One Cochrane review found that no single topical treatment clearly outperforms doing nothing for breastfeeding-related nipple pain. Applying expressed breast milk to the nipple showed a short-term benefit over lanolin at four to five days, but the difference disappeared by one week. Lanolin, glycerine gel pads, and multi-ingredient nipple ointments all performed no better than leaving nipples alone. Fixing the underlying cause, especially latch and positioning, matters far more than what you put on the skin.

Medications That Cause Breast Tenderness

Several types of medication list breast or nipple pain as a side effect. Oral contraceptives and estrogen replacement therapy are the most well-known culprits because they directly alter hormone levels. Certain antidepressants in the SSRI class (like fluoxetine), some antipsychotic medications, and the blood pressure drug spironolactone can also cause tenderness. If your nipple soreness started around the same time as a new prescription or dosage change, the medication is worth discussing with whoever prescribed it.

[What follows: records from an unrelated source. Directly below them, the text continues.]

Definition tenant_leases m (tenant : string) : LeaseMap :=
  filter (λ entry, RuntimeBudgetLeaseRecord.tenant_id entry.2 = tenant)
    (InMemoryPolicyStore.runtime_budget_leases m).

(** The server holds the counters and leases of the in-memory store: a counter as an
    integer, no entry for zero allowed; a lease as its payload, under its own key and
    in the hash of its tenant. *)
Record mirrors m x : Prop := {
  mi_keyed : keyed (InMemoryPolicyStore.runtime_budget_leases m);
  mi_counter k : plain_key k = true →
    (0 ≤ counter_of m k ≤ exact_limit)%Z
    ∧ (RedisServer.entries x !! k = None ∧ counter_of m k = 0%Z
       ∨ RedisServer.entries x !! k = Some (RedisValue.Int (counter_of m k), None));
  mi_lease id :
    RedisServer.entries x !! budget_lease_key id
    = (λ l, (RedisValue.Text (payload_of l), None))
        <$> InMemoryPolicyStore.runtime_budget_leases m !! id;
  mi_hash tenant :
    RedisServer.entries x !! tenant_budget_lease_hash_key tenant = None
    ∧ tenant_leases m tenant = ∅
    ∨ RedisServer.entries x !! tenant_budget_lease_hash_key tenant
      = Some (RedisValue.Hash (payload_of <$> tenant_leases m tenant), None);
}.

(** A connection that answers. *)
Definition answering x (local : InMemoryPolicyStore.t) : RedisRuntimePolicyRepository.t :=
  RedisRuntimePolicyRepository.mk x [] true true local.

Lemma mark_answering x local :
  RedisRuntimePolicyRepository.mark_available (answering x local) = answering x local.
Proof. done. Qed.

(** *** Keys *)

Lemma lease_key_inj id id' : budget_lease_key id = budget_lease_key id' → id = id'.
Proof. apply (inj (String.append "gateway:runtime_policy:budget_lease:")). Qed.

Lemma hash_key_inj t t' : tenant_budget_lease_hash_key t = tenant_budget_lease_hash_key t' → t = t'.
Proof. apply (inj (String.append "gateway:runtime_policy:budget_leases:")). Qed.

Lemma lease_key_not_hash id t : budget_lease_key id ≠ tenant_budget_lease_hash_key t.
Proof. unfold budget_lease_key, tenant_budget_lease_hash_key. by cbn. Qed.

Lemma plain_not_lease k id : plain_key k = true → k ≠ budget_lease_key id.
Proof.
  unfold plain_key. intros Hp ->. apply negb_true_iff, not_true_iff_false in Hp.
  apply Hp, starts_with_app. by exists (":" +:+ id).
Qed.

Lemma plain_not_hash k t : plain_key k = true → k ≠ tenant_budget_lease_hash_key t.
Proof.
  unfold plain_key. intros Hp ->. apply negb_true_iff, not_true_iff_false in Hp.
  apply Hp, starts_with_app. by exists ("s:" +:+ t).
Qed.

(** *** Counters *)

Lemma lookup_permanent x k v :
  RedisServer.entries x !! k = Some (v, None) → RedisServer.lookup k x = Some (v, None).
Proof. unfold RedisServer.lookup. by intros ->. Qed.

Lemma lookup_missing x k : RedisServer.entries x !! k = None → RedisServer.lookup k x = None.
Proof. unfold RedisServer.lookup. by intros ->. Qed.

(** A store whose counter [k] is [n]. *)
Definition with_counters (counters : gmap string Z) m : InMemoryPolicyStore.t :=
  InMemoryPolicyStore.mk (InMemoryPolicyStore.hot_state_unavailable m) counters
    (InMemoryPolicyStore.runtime_policy_loss_allowances m)
    (InMemoryPolicyStore.runtime_budget_leases m).

(** Replacing what the server holds under a plain key. *)
Lemma mirrors_counter m x k n counters entry :
  mirrors m x → plain_key k = true → (0 ≤ n ≤ exact_limit)%Z →
  (∀ k', default 0%Z (counters !! k') = if k' ==? k then n else counter_of m k') →
  (entry = None ∧ n = 0%Z ∨ entry = Some (RedisValue.Int n, None)) →
  mirrors (with_counters counters m)
    (RedisServer.mk (RedisServer.now x) (partial_alter (λ _, entry) k (RedisServer.entries x))).
Proof.
  intros [Hk Hc Hl Hh] Hp Hn Hcs He. split.
  - exact Hk.
  - intros k' Hp'. unfold counter_of. simpl. rewrite Hcs. case_bool_decide as Heq.
    + subst. split; [done|]. rewrite lookup_partial_alter_eq. destruct He as [[-> ->]| ->]; auto.
    + rewrite lookup_partial_alter_ne by done. by apply Hc.
  - intros id. simpl. rewrite lookup_partial_alter_ne by (by apply plain_not_lease). apply Hl.
  - intros t. simpl. rewrite lookup_partial_alter_ne by (by apply plain_not_hash). apply Hh.
Qed.

Lemma saturating_exact a b :
  (- exact_limit ≤ a + b ≤ exact_limit)%Z → saturating_add a b = (a + b)%Z.
Proof. intros Hab. unfold saturating_add, clamp_i64, exact_limit, i64_min, i64_max in *. lia. Qed.

Lemma increment_simulated m x local k inc limit :
  mirrors m x → fits m (RepositoryCall.Increment k inc limit) = true →
  ∃ x', perform (RepositoryCall.Increment k inc limit) (answering x local)
        = ((perform (RepositoryCall.Increment k inc limit) m).1, answering x' local)
    ∧ mirrors (perform (RepositoryCall.Increment k inc limit) m).2 x'.
Proof.
  intros Hm Hf. simpl in Hf. rewrite !andb_true_iff, !Z.leb_le in Hf. destruct Hf as [[Hp Hlo] Hhi].
  pose proof (mi_counter _ _ Hm k Hp) as [Hn He].
  assert (saturating_add (counter_of m k) inc = counter_of m k + inc)%Z as Hs
    by (apply saturating_exact; unfold exact_limit in *; lia).
  assert (RedisServer.incr_by k inc x = (Ok (counter_of m k + inc)%Z,
    RedisServer.put k (RedisValue.Int (counter_of m k + inc)) None x)) as Hrun.
  { unfold RedisServer.incr_by. destruct He as [[He Hz]|He].
    - rewrite (lookup_missing _ _ He), Hz in *. rewrite !(proj2 (Z.leb_le _ _)); [done|..];
        unfold exact_limit, i64_min, i64_max in *; lia.
    - rewrite (lookup_permanent _ _ _ He). rewrite !(proj2 (Z.leb_le _ _)); [done|..];
        unfold exact_limit, i64_min, i64_max in *; lia. }
  eexists. split.
  - unfold perform, answered. simpl. unfold RedisRuntimePolicyRepository.increment_runtime_quota_counter,
      RedisRuntimePolicyRepository.settle, RedisRuntimePolicyRepository.call. simpl. rewrite Hrun. simpl.
    unfold InMemoryPolicyStore.increment. fold (counter_of m k). rewrite Hs. reflexivity.
  - apply (mirrors_counter m x k (counter_of m k + inc)); [done..| |by right].
    intros k'. rewrite <- Hs. apply (increment_lookup _ _ limit).
Qed.
(* ===== verification/Auth.v ===== *)
(** * Authentication

    [auth.rs] over the credential half of [storage.rs]: API keys are found by
    their visible prefix and verified against a password hash, with a limit on
    failed attempts per prefix; session tokens are found by their hash;
    users and service accounts act through an active project membership. *)

From S2P Require Import Prelude Order Domain Text.

(** ** Libraries

    Argon2 ([verify_password] on a parsed hash, [hash_password] with a salt) and
    SHA-256 in lower-case hexadecimal. *)
Class AuthLibrary : Type := {
  argon2_verify : string → string → result string bool;
  argon2_hash : string → string → result string string;
  sha256_hexdigest : string → string;
}.

Class AuthLaws `{AuthLibrary} : Prop :=
  argon2_verify_hash salt key hash : argon2_hash salt key = Ok hash → argon2_verify key hash = Ok true.

(** ** The store *)

Module ApiKeyLastUsedUpdate.
Record t : Set := mk {
  tenant_id : string;
  api_key_id : string;
  key_prefix : string;
  request_id : string;
  used_at : DateTime;
}.
End ApiKeyLastUsedUpdate.

Module AuthStore.
Record t : Type := mk {
  api_keys : gmap string (list ApiKeyRecord.t);
  api_key_failed_auth : gmap string (list DateTime);
  api_key_last_used_updates : list ApiKeyLastUsedUpdate.t;
  auth_sessions : gmap string AuthSessionRecord.t;
  project_memberships : gmap (string * string) ProjectMembershipRecord.t;
}.
Definition with_api_keys (m : gmap string (list ApiKeyRecord.t)) (s : t) : t :=
  mk m (api_key_failed_auth s) (api_key_last_used_updates s) (auth_sessions s) (project_memberships s).
Definition with_failed (m : gmap string (list DateTime)) (s : t) : t :=
  mk (api_keys s) m (api_key_last_used_updates s) (auth_sessions s) (project_memberships s).
Definition with_sessions (m : gmap string AuthSessionRecord.t) (s : t) : t :=
  mk (api_keys s) (api_key_failed_auth s) (api_key_last_used_updates s) m (project_memberships s).
End AuthStore.

Definition API_KEY_FAILED_AUTH_WINDOW_SECONDS : Z := 60.
Definition API_KEY_FAILED_AUTH_MAX_ATTEMPTS : nat := 8.
Definition API_KEY_CANDIDATE_LIMIT : nat := 8.

(** *** API keys *)

Definition insert_api_key (record : ApiKeyRecord.t) (s : AuthStore.t) : AuthStore.t :=
  let retained :=
    List.filter (λ candidate, ApiKeyRecord.api_key_id candidate !=? ApiKeyRecord.api_key_id record)
      <$> AuthStore.api_keys s in
  AuthStore.with_api_keys
    (<[ApiKeyRecord.key_prefix record :=
         default [] (retained !! ApiKeyRecord.key_prefix record) ++ [record]]> retained) s.

Definition candidates_by_prefix (prefix : string) (s : AuthStore.t) : list ApiKeyRecord.t :=
  default [] (take API_KEY_CANDIDATE_LIMIT <$> AuthStore.api_keys s !! prefix).

Definition retain_fresh_failed_auth (attempts : list DateTime) (now : DateTime) : list DateTime :=
  let window_start := (now - duration_seconds API_KEY_FAILED_AUTH_WINDOW_SECONDS)%Z in
  List.filter (λ attempt, (window_start <? attempt)%Z) attempts.

(** The count drops the attempts that left the window. *)
Definition failed_api_key_auth_count (throttle_key : string) (now : DateTime) (s : AuthStore.t)
    : nat * AuthStore.t :=
  let attempts := retain_fresh_failed_auth
                    (default [] (AuthStore.api_key_failed_auth s !! throttle_key)) now in
  (length attempts,
   AuthStore.with_failed (<[throttle_key := attempts]> (AuthStore.api_key_failed_auth s)) s).

Definition api_key_failed_auth_allowed (throttle_key : string) (now : DateTime) (s : AuthStore.t)
    : bool * AuthStore.t :=
  let '(n, s') := failed_api_key_auth_count throttle_key now s in
  ((n <? API_KEY_FAILED_AUTH_MAX_ATTEMPTS)%nat, s').

Definition record_api_key_failed_auth (throttle_key : string) (now : DateTime) (s : AuthStore.t)
    : AuthStore.t :=
  let attempts := retain_fresh_failed_auth
                    (default [] (AuthStore.api_key_failed_auth s !! throttle_key)) now in
  AuthStore.with_failed
    (<[throttle_key := attempts ++ [now]]> (AuthStore.api_key_failed_auth s)) s.

Definition record_api_key_last_used (update : ApiKeyLastUsedUpdate.t) (s : AuthStore.t) : AuthStore.t :=
  AuthStore.mk (AuthStore.api_keys s)
    (delete (ApiKeyLastUsedUpdate.key_prefix update) (AuthStore.api_key_failed_auth s))
    (AuthStore.api_key_last_used_updates s ++ [update]) (AuthStore.auth_sessions s)
    (AuthStore.project_memberships s).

Blocked Ducts and Mastitis

A blocked milk duct causes a firm, tender spot in the breast, sometimes with a visible white bleb on the nipple. It’s uncomfortable but localized and doesn’t make you feel sick. Mastitis is what can happen when that blockage progresses or bacteria enter cracked nipple skin. It brings a distinct combination: a red, warm, painful wedge-shaped area on one breast plus flu-like symptoms including fever (typically 101°F or higher), body aches, fatigue, and headache. Mastitis is almost always one-sided.

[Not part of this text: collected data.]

(* ===== verification/Publication.v ===== *)
(** * Configuration publication

    [config.rs]: publishing a configuration document and rolling one back, over
    the [ConfigSnapshotStore] and [ConfigPublicationRepository] operations of
    the in-memory store ([storage.rs]): snapshots, the pointer to the latest one
    of a tenant, invalidation events and the reloads of workers. *)

From S2P Require Import Prelude Order Text Json Domain Action CedarPolicy.

(** The bytes [serde_json::to_vec] writes; a struct is written as the object of
    its fields.  Writing a [Value] or a struct of such does not fail. *)
Class JsonText (V : Type) : Type := json_to_vec : V → string.

(** ** Records of [domain.rs] and [config.rs] *)

Module ConfigSnapshotStatus.
Inductive t : Set := Pending | Published | Rejected | RolledBack.
#[global] Instance eq_dec : EqDecision t.
Proof. solve_decision. Defined.
Definition as_str (self : t) : string :=
  match self with
  | Pending => "pending" | Published => "published" | Rejected => "rejected"
  | RolledBack => "rolled_back"
  end.
End ConfigSnapshotStatus.

Module ConfigSnapshot.
Record t : Set := mk {
  snapshot_id : string;
  tenant_id : string;
  version : Z;
  checksum : string;
  status : ConfigSnapshotStatus.t;
  compiled_at : DateTime;
}.
End ConfigSnapshot.

Module ResourceVersion.
Record t : Set := mk { resource_kind : string; resource_id : string; version : Z }.
End ResourceVersion.

Module ConfigSnapshotDocument.
Record t {V : Type} : Type := mk {
  schema : string;
  resource_versions : list ResourceVersion.t;
  payload : V;
  rollback_of : option string;
}.
Arguments t V : clear implicits.
Arguments mk {V}.
Definition rolled_back {V} (self : t V) (source_snapshot_id : string) : t V :=
  mk (schema self) (resource_versions self) (payload self) (Some source_snapshot_id).
End ConfigSnapshotDocument.

Module PublishedConfigSnapshot.
Record t {V : Type} : Type := mk {
  metadata : ConfigSnapshot.t;
  document : ConfigSnapshotDocument.t V;
  created_by : string;
  published_at : DateTime;
}.
Arguments t V : clear implicits.
Arguments mk {V}.
Definition tenant_id {V} (self : t V) : string := ConfigSnapshot.tenant_id (metadata self).
Definition snapshot_id {V} (self : t V) : string := ConfigSnapshot.snapshot_id (metadata self).
Definition version {V} (self : t V) : Z := ConfigSnapshot.version (metadata self).
End PublishedConfigSnapshot.

Module PublishConfigSnapshotRequest.
Record t {V : Type} : Type := mk {
  tenant_id : string;
  resource_versions : list ResourceVersion.t;
  payload : V;
  created_by : string;
}.
Arguments t V : clear implicits.
Arguments mk {V}.
End PublishConfigSnapshotRequest.

Module ConfigPublicationPointerRecord.
Record t : Set := mk {
  tenant_id : string;
  snapshot_id : string;
  version : Z;
  checksum : string;
  invalidation_id : string;
  published_at : DateTime;
  updated_at : DateTime;
}.
End ConfigPublicationPointerRecord.

Module ConfigInvalidationEventRecord.
Record t : Set := mk {
  invalidation_id : string;
  tenant_id : string;
  snapshot_id : string;
  version : Z;
  checksum : string;
  published_at : DateTime;
  created_at : DateTime;
}.
End ConfigInvalidationEventRecord.

Module ConfigReloadSource.
Inductive t : Set := Invalidation | Polling.
Definition as_str (self : t) : string :=
  match self with Invalidation => "invalidation" | Polling => "polling" end.
End ConfigReloadSource.

Module ConfigWorkerReloadStatus.
Inductive t : Set := Loaded | Failed.
Definition as_str (self : t) : string :=
  match self with Loaded => "loaded" | Failed => "failed" end.
End ConfigWorkerReloadStatus.

Module ConfigWorkerReloadRecord.
Record t : Set := mk {
  tenant_id : string;
  worker_id : string;
  snapshot_id : string;
  loaded_version : Z;
  checksum : string;
  last_known_good_snapshot_id : string;
  last_known_good_version : Z;
  reload_source : ConfigReloadSource.t;
  status : ConfigWorkerReloadStatus.t;
  missed_invalidation_count : N;
  publication_lag_ms : Z;
  reloaded_at : DateTime;
}.
End ConfigWorkerReloadRecord.

(** ** The store *)

(** [Iterator::max_by_key]: the last of the largest. *)
Definition max_by_key {A} (key : A → Z) (l : list A) : option A :=
  fold_left (λ best x, match best with
                       | None => Some x
                       | Some b => if (key b <=? key x)%Z then Some x else Some b
                       end) l None.

Module ConfigStore.
Record t {V : Type} : Type := mk {
  config_snapshots : list (PublishedConfigSnapshot.t V);
  config_publications : gmap string ConfigPublicationPointerRecord.t;
  config_invalidations : list ConfigInvalidationEventRecord.t;
  config_worker_reloads : gmap (string * string) ConfigWorkerReloadRecord.t;
  latest_snapshot : option ConfigSnapshot.t;
}.
Arguments t V : clear implicits.
Arguments mk {V}.

Section store.
Context {V : Type}.

Definition empty : t V := mk [] ∅ [] ∅ None.

Definition latest_published_snapshot (s : t V) : option ConfigSnapshot.t := latest_snapshot s.

Definition config_snapshot (snapshot_id : string) (s : t V)
    : option (PublishedConfigSnapshot.t V) :=
  List.find (λ x, PublishedConfigSnapshot.snapshot_id x ==? snapshot_id) (config_snapshots s).

Definition latest_published_snapshot_for_tenant (tenant_id : string) (s : t V)
    : option ConfigSnapshot.t :=
  match config_publications s !! tenant_id with
  | Some pointer =>
      PublishedConfigSnapshot.metadata
        <$> config_snapshot (ConfigPublicationPointerRecord.snapshot_id pointer) s
  | None =>
      PublishedConfigSnapshot.metadata
        <$> max_by_key PublishedConfigSnapshot.version
              (List.filter (λ x, PublishedConfigSnapshot.tenant_id x ==? tenant_id)
                 (config_snapshots s))
  end.

Definition insert_config_snapshot (uuid : string) (snapshot : PublishedConfigSnapshot.t V)
    (s : t V) : t V :=
  let metadata := PublishedConfigSnapshot.metadata snapshot in
  let invalidation_id := new_prefixed_id "cfginv" uuid in
  let published_at := PublishedConfigSnapshot.published_at snapshot in
  let pointer := ConfigPublicationPointerRecord.mk
    (ConfigSnapshot.tenant_id metadata) (ConfigSnapshot.snapshot_id metadata)
    (ConfigSnapshot.version metadata) (ConfigSnapshot.checksum metadata)
    invalidation_id published_at published_at in
  let invalidation := ConfigInvalidationEventRecord.mk invalidation_id
    (ConfigSnapshot.tenant_id metadata) (ConfigSnapshot.snapshot_id metadata)
    (ConfigSnapshot.version metadata) (ConfigSnapshot.checksum metadata)
    published_at published_at in
  mk (config_snapshots s ++ [snapshot])
     (<[ConfigPublicationPointerRecord.tenant_id pointer := pointer]> (config_publications s))
     (config_invalidations s ++ [invalidation])
     (config_worker_reloads s) (Some metadata).

Definition config_publication (tenant_id : string) (s : t V)
    : option ConfigPublicationPointerRecord.t := config_publications s !! tenant_id.

Definition config_invalidation_events_for_tenant (tenant_id : string) (s : t V)
    : list ConfigInvalidationEventRecord.t :=
  List.filter (λ event, ConfigInvalidationEventRecord.tenant_id event ==? tenant_id)
    (config_invalidations s).

(** [BTreeMap::values] on pairs of strings, in key order. *)
Definition config_worker_reloads_for_tenant (tenant_id : string) (s : t V)
    : list ConfigWorkerReloadRecord.t :=
  sort_by (cmp_then (cmp_on ConfigWorkerReloadRecord.worker_id String.compare)
             (cmp_on ConfigWorkerReloadRecord.reloaded_at Z.compare))
    (List.filter (λ record, ConfigWorkerReloadRecord.tenant_id record ==? tenant_id)
       (sort_by (cmp_then (cmp_on fst (cmp_on fst String.compare))
                   (cmp_on fst (cmp_on snd String.compare)))
          (map_to_list (config_worker_reloads s))).*2).

Definition config_worker_reload (tenant_id worker_id : string) (s : t V)
    : option ConfigWorkerReloadRecord.t := config_worker_reloads s !! (tenant_id, worker_id).

Definition count_missed_invalidations (tenant_id : string)
    (previous : option ConfigWorkerReloadRecord.t) (target_version : Z) (s : t V) : N :=
  let previous_version :=
    match previous with Some r => ConfigWorkerReloadRecord.loaded_version r | None => 0%Z end in
  N.of_nat (length (List.filter (λ event,
    (ConfigInvalidationEventRecord.tenant_id event ==? tenant_id)
    && (previous_version <? ConfigInvalidationEventRecord.version event)%Z
    && (ConfigInvalidationEventRecord.version event <=? target_version)%Z)
    (config_invalidations s))).

Definition config_worker_reload_record (tenant_id worker_id : string) (snapshot : ConfigSnapshot.t)
    (reload_source : ConfigReloadSource.t) (missed_invalidation_count : N)
    (published_at reloaded_at : DateTime) : ConfigWorkerReloadRecord.t :=
  ConfigWorkerReloadRecord.mk tenant_id worker_id (ConfigSnapshot.snapshot_id snapshot)
    (ConfigSnapshot.version snapshot) (ConfigSnapshot.checksum snapshot)
    (ConfigSnapshot.snapshot_id snapshot) (ConfigSnapshot.version snapshot)
    reload_source ConfigWorkerReloadStatus.Loaded missed_invalidation_count
    (Z.max (num_milliseconds (reloaded_at - published_at)) 0) reloaded_at.

Definition insert_reload (record : ConfigWorkerReloadRecord.t) (s : t V) : t V :=
  mk (config_snapshots s) (config_publications s) (config_invalidations s)
    (<[(ConfigWorkerReloadRecord.tenant_id record, ConfigWorkerReloadRecord.worker_id record)
       := record]> (config_worker_reloads s)) (latest_snapshot s).

Abbreviation Eff := (M (t V) GatewayError.t).

Definition reload_config_worker_from_invalidation (tenant_id worker_id invalidation_id : string)
    (now : DateTime) : Eff ConfigWorkerReloadRecord.t := λ s,
  match List.find (λ event,
          (ConfigInvalidationEventRecord.tenant_id event ==? tenant_id)
          && (ConfigInvalidationEventRecord.invalidation_id event ==? invalidation_id))
          (config_invalidations s) with
  | None => (Err (GatewayError.NotFound ("config invalidation " +:+ invalidation_id)), s)
  | Some event =>
      let previous := config_worker_reload tenant_id worker_id s in
      match config_snapshot (ConfigInvalidationEventRecord.snapshot_id event) s with
      | None => (Err (GatewayError.NotFound
                   ("config snapshot " +:+ ConfigInvalidationEventRecord.snapshot_id event)), s)
      | Some snapshot =>
          let missed_invalidation_count := count_missed_invalidations tenant_id previous
            (ConfigInvalidationEventRecord.version event) s in
          let record := config_worker_reload_record tenant_id worker_id
            (PublishedConfigSnapshot.metadata snapshot) ConfigReloadSource.Invalidation
            (missed_invalidation_count - 1) (ConfigInvalidationEventRecord.published_at event) now in
          (Ok record, insert_reload record s)
      end
  end.

Definition reload_config_worker_by_polling (tenant_id worker_id : string) (now : DateTime)
    : Eff ConfigWorkerReloadRecord.t := λ s,
  match config_publication tenant_id s with
  | None => (Err (GatewayError.NotFound ("config publication pointer " +:+ tenant_id)), s)
  | Some pointer =>
      let previous := config_worker_reload tenant_id worker_id s in
      match config_snapshot (ConfigPublicationPointerRecord.snapshot_id pointer) s with
      | None => (Err (GatewayError.NotFound
                   ("config snapshot " +:+ ConfigPublicationPointerRecord.snapshot_id pointer)), s)
      | Some snapshot =>
          let missed_invalidation_count := count_missed_invalidations tenant_id previous
            (ConfigPublicationPointerRecord.version pointer) s in
          let record := config_worker_reload_record tenant_id worker_id
            (PublishedConfigSnapshot.metadata snapshot) ConfigReloadSource.Polling
            missed_invalidation_count (ConfigPublicationPointerRecord.published_at pointer) now in
          (Ok record, insert_reload record s)
      end
  end.
End store.
End ConfigStore.

(** ** Publishing *)

Section publish.
Context {V : Type} `{JsonLibrary V} `{JsonText V} `{Sha256Library} `{CedarParser}.
Abbreviation Eff := (M (ConfigStore.t V) GatewayError.t).

Definition document_json (document : ConfigSnapshotDocument.t V) : V :=
  json_obj [
    ("schema", json_str (ConfigSnapshotDocument.schema document));
    ("resource_versions", json_arr ((λ r, json_obj [
       ("resource_kind", json_str (ResourceVersion.resource_kind r));
       ("resource_id", json_str (ResourceVersion.resource_id r));
       ("version", json_int (ResourceVersion.version r))])
       <$> ConfigSnapshotDocument.resource_versions document));
    ("payload", ConfigSnapshotDocument.payload document);
    ("rollback_of", match ConfigSnapshotDocument.rollback_of document with
                    | Some id => json_str id | None => json_null end)].

Definition snapshot_checksum (document : ConfigSnapshotDocument.t V) : string :=
  "sha256:" +:+ lower_hex (sha256 (json_to_vec (document_json document))).

Definition validate_config_snapshot_payload (payload : V) : result GatewayError.t unit :=
  match json_get payload "cedar_policy_bundle" with
  | None => Ok tt
  | Some policy_bundle =>
      match as_str policy_bundle with
      | None => Err (GatewayError.BadRequest "cedar_policy_bundle must be a string")
      | Some policy_bundle => validate_cedar_policy_bundle policy_bundle;; Ok tt
      end
  end.

(** The two drawn UUIDs are those of the snapshot and of its invalidation. *)
Definition publish_document (snapshot_uuid invalidation_uuid tenant_id : string)
    (document : ConfigSnapshotDocument.t V) (created_by : string) (now : DateTime)
    : Eff (PublishedConfigSnapshot.t V) := λ s,
  let version :=
    match ConfigStore.latest_published_snapshot_for_tenant tenant_id s with
    | Some snapshot => wrap_i64 (ConfigSnapshot.version snapshot + 1)
    | None => 1%Z
    end in
  let snapshot := PublishedConfigSnapshot.mk
    (ConfigSnapshot.mk (new_prefixed_id "cfg" snapshot_uuid) tenant_id version
       (snapshot_checksum document) ConfigSnapshotStatus.Published now)
    document created_by now in
  (Ok snapshot, ConfigStore.insert_config_snapshot invalidation_uuid snapshot s).

Definition publish_config_snapshot (snapshot_uuid invalidation_uuid : string)
    (request : PublishConfigSnapshotRequest.t V) (now : DateTime)
    : Eff (PublishedConfigSnapshot.t V) :=
  lift (validate_config_snapshot_payload (PublishConfigSnapshotRequest.payload request));;
  let document := ConfigSnapshotDocument.mk "gateway.config_snapshot.v1"
    (PublishConfigSnapshotRequest.resource_versions request)
    (PublishConfigSnapshotRequest.payload request) None in
  publish_document snapshot_uuid invalidation_uuid (PublishConfigSnapshotRequest.tenant_id request)
    document (PublishConfigSnapshotRequest.created_by request) now.

Definition rollback_config_snapshot (snapshot_uuid invalidation_uuid tenant_id : string)
    (source_snapshot_id created_by : string) (now : DateTime)
    : Eff (PublishedConfigSnapshot.t V) := λ s,
  match ConfigStore.config_snapshot source_snapshot_id s with
  | None => (Err (GatewayError.NotFound ("config snapshot " +:+ source_snapshot_id)), s)
  | Some source =>
      if PublishedConfigSnapshot.tenant_id source !=? tenant_id
      then (Err (GatewayError.Authorization "snapshot_tenant_mismatch"), s)
      else publish_document snapshot_uuid invalidation_uuid tenant_id
             (ConfigSnapshotDocument.rolled_back (PublishedConfigSnapshot.document source)
                source_snapshot_id) created_by now s
  end.
End publish.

The difference matters because simple nipple soreness can be managed at home, while mastitis with fever and systemic symptoms needs medical treatment to prevent an abscess.

Rare but Serious: Paget’s Disease

Paget’s disease of the breast is uncommon, but it’s worth knowing about because it mimics a harmless skin condition. It starts on one nipple only and causes flaky, scaly, or crusty skin that looks like eczema. Other signs include a burning sensation, itching, straw-colored or bloody discharge, a nipple that turns inward, or thickening of the breast skin. It can spread from the nipple to the areola and beyond.

What sets Paget’s apart from ordinary irritation is that it doesn’t respond to standard eczema treatments, it stays on one side, and it persists or worsens over weeks. Any eczema-like change on a single nipple that isn’t improving deserves evaluation.

When Nipple Pain Warrants Imaging

Cyclic soreness that matches your menstrual pattern and involves both sides, with no lump and a normal physical exam, does not require imaging. The situation changes when the pain is noncyclic and focused on one spot. Focal, one-sided nipple or breast pain should prompt diagnostic imaging because of a small but real association with underlying problems. For women 30 and older, that typically means a mammogram. For women under 30, ultrasound is preferred.

Any palpable lump, spontaneous bloody or clear discharge from one nipple, or persistent skin changes that don’t resolve with basic care should also be evaluated with imaging and potentially a tissue sample. These scenarios are uncommon, but they’re the line between “wait and watch” and “get it checked.”